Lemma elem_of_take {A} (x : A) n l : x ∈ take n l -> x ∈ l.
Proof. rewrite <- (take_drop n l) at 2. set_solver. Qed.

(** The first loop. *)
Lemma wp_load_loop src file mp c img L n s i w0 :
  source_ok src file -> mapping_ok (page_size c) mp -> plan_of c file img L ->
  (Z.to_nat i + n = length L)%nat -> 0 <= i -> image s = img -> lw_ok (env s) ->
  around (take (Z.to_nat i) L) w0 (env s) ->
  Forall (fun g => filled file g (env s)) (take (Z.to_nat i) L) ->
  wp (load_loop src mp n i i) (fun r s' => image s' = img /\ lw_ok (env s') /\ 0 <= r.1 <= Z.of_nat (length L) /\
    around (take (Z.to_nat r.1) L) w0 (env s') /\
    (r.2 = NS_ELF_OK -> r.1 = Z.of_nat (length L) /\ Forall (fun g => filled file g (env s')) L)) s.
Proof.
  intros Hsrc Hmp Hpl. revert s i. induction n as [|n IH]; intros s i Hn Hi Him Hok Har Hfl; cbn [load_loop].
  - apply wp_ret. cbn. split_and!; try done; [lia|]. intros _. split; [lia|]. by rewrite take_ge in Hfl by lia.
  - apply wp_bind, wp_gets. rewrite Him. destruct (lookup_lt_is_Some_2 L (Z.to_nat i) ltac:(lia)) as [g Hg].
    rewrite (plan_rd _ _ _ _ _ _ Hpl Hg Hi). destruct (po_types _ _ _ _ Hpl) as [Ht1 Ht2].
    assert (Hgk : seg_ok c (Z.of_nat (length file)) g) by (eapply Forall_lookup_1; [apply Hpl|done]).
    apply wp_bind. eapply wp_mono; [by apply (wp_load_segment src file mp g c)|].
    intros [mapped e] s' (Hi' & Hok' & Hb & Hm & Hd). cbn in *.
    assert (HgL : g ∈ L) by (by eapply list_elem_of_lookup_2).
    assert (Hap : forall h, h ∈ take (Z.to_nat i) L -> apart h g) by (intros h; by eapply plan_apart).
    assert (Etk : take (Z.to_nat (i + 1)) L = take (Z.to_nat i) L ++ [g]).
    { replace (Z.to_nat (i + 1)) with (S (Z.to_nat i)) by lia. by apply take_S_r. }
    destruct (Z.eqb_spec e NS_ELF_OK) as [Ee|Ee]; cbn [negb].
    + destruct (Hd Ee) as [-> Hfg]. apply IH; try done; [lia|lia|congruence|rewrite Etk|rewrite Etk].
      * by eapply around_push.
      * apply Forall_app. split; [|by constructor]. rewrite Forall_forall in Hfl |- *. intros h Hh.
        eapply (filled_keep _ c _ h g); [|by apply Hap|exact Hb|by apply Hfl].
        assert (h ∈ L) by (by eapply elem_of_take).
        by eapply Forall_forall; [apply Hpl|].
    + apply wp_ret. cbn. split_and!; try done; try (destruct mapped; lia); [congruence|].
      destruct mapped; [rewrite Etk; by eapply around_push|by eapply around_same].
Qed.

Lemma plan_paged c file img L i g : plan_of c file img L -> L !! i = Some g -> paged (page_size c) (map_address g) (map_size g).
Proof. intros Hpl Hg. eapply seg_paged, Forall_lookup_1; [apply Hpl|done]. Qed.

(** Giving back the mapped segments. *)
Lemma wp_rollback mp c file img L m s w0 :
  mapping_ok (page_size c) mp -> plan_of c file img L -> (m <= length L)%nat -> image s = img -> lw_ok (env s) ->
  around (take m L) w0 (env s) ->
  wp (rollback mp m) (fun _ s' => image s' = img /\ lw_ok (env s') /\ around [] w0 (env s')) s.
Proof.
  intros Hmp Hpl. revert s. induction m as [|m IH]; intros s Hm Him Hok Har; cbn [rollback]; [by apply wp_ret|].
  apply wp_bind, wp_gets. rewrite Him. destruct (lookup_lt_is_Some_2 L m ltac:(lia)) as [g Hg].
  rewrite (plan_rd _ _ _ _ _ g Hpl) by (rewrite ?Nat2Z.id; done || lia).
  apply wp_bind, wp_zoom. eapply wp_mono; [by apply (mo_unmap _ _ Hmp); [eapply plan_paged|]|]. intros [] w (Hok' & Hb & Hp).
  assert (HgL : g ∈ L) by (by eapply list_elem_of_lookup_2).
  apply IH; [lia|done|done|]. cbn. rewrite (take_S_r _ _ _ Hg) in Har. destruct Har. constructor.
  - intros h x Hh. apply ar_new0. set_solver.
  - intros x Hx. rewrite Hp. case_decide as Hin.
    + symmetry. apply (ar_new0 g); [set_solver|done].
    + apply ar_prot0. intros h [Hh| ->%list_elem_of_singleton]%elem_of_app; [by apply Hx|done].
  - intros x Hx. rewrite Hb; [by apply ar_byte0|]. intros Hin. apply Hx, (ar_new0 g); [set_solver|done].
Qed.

> GOAL OF THE EXERCISE
Set down the listing in full, keeping every word exactly as it is.

> EXERCISE RESULT
Lemma elem_of_take {A} (x : A) n l : x ∈ take n l -> x ∈ l.
Proof. rewrite <- (take_drop n l) at 2. set_solver. Qed.

(** The first loop. *)
Lemma wp_load_loop src file mp c img L n s i w0 :
  source_ok src file -> mapping_ok (page_size c) mp -> plan_of c file img L ->
  (Z.to_nat i + n = length L)%nat -> 0 <= i -> image s = img -> lw_ok (env s) ->
  around (take (Z.to_nat i) L) w0 (env s) ->
  Forall (fun g => filled file g (env s)) (take (Z.to_nat i) L) ->
  wp (load_loop src mp n i i) (fun r s' => image s' = img /\ lw_ok (env s') /\ 0 <= r.1 <= Z.of_nat (length L) /\
    around (take (Z.to_nat r.1) L) w0 (env s') /\
    (r.2 = NS_ELF_OK -> r.1 = Z.of_nat (length L) /\ Forall (fun g => filled file g (env s')) L)) s.
Proof.
  intros Hsrc Hmp Hpl. revert s i. induction n as [|n IH]; intros s i Hn Hi Him Hok Har Hfl; cbn [load_loop].
  - apply wp_ret. cbn. split_and!; try done; [lia|]. intros _. split; [lia|]. by rewrite take_ge in Hfl by lia.
  - apply wp_bind, wp_gets. rewrite Him. destruct (lookup_lt_is_Some_2 L (Z.to_nat i) ltac:(lia)) as [g Hg].
    rewrite (plan_rd _ _ _ _ _ _ Hpl Hg Hi). destruct (po_types _ _ _ _ Hpl) as [Ht1 Ht2].
    assert (Hgk : seg_ok c (Z.of_nat (length file)) g) by (eapply Forall_lookup_1; [apply Hpl|done]).
    apply wp_bind. eapply wp_mono; [by apply (wp_load_segment src file mp g c)|].
    intros [mapped e] s' (Hi' & Hok' & Hb & Hm & Hd). cbn in *.
    assert (HgL : g ∈ L) by (by eapply list_elem_of_lookup_2).
    assert (Hap : forall h, h ∈ take (Z.to_nat i) L -> apart h g) by (intros h; by eapply plan_apart).
    assert (Etk : take (Z.to_nat (i + 1)) L = take (Z.to_nat i) L ++ [g]).
    { replace (Z.to_nat (i + 1)) with (S (Z.to_nat i)) by lia. by apply take_S_r. }
    destruct (Z.eqb_spec e NS_ELF_OK) as [Ee|Ee]; cbn [negb].
    + destruct (Hd Ee) as [-> Hfg]. apply IH; try done; [lia|lia|congruence|rewrite Etk|rewrite Etk].
      * by eapply around_push.
      * apply Forall_app. split; [|by constructor]. rewrite Forall_forall in Hfl |- *. intros h Hh.
        eapply (filled_keep _ c _ h g); [|by apply Hap|exact Hb|by apply Hfl].
        assert (h ∈ L) by (by eapply elem_of_take).
        by eapply Forall_forall; [apply Hpl|].
    + apply wp_ret. cbn. split_and!; try done; try (destruct mapped; lia); [congruence|].
      destruct mapped; [rewrite Etk; by eapply around_push|by eapply around_same].
Qed.

Lemma plan_paged c file img L i g : plan_of c file img L -> L !! i = Some g -> paged (page_size c) (map_address g) (map_size g).
Proof. intros Hpl Hg. eapply seg_paged, Forall_lookup_1; [apply Hpl|done]. Qed.

(** Giving back the mapped segments. *)
Lemma wp_rollback mp c file img L m s w0 :
  mapping_ok (page_size c) mp -> plan_of c file img L -> (m <= length L)%nat -> image s = img -> lw_ok (env s) ->
  around (take m L) w0 (env s) ->
  wp (rollback mp m) (fun _ s' => image s' = img /\ lw_ok (env s') /\ around [] w0 (env s')) s.
Proof.
  intros Hmp Hpl. revert s. induction m as [|m IH]; intros s Hm Him Hok Har; cbn [rollback]; [by apply wp_ret|].
  apply wp_bind, wp_gets. rewrite Him. destruct (lookup_lt_is_Some_2 L m ltac:(lia)) as [g Hg].
  rewrite (plan_rd _ _ _ _ _ g Hpl) by (rewrite ?Nat2Z.id; done || lia).
  apply wp_bind, wp_zoom. eapply wp_mono; [by apply (mo_unmap _ _ Hmp); [eapply plan_paged|]|]. intros [] w (Hok' & Hb & Hp).
  assert (HgL : g ∈ L) by (by eapply list_elem_of_lookup_2).
  apply IH; [lia|done|done|]. cbn. rewrite (take_S_r _ _ _ Hg) in Har. destruct Har. constructor.
  - intros h x Hh. apply ar_new0. set_solver.
  - intros x Hx. rewrite Hp. case_decide as Hin.
    + symmetry. apply (ar_new0 g); [set_solver|done].
    + apply ar_prot0. intros h [Hh| ->%list_elem_of_singleton]%elem_of_app; [by apply Hx|done].
  - intros x Hx. rewrite Hb; [by apply ar_byte0|]. intros Hin. apply Hx, (ar_new0 g); [set_solver|done].
Qed.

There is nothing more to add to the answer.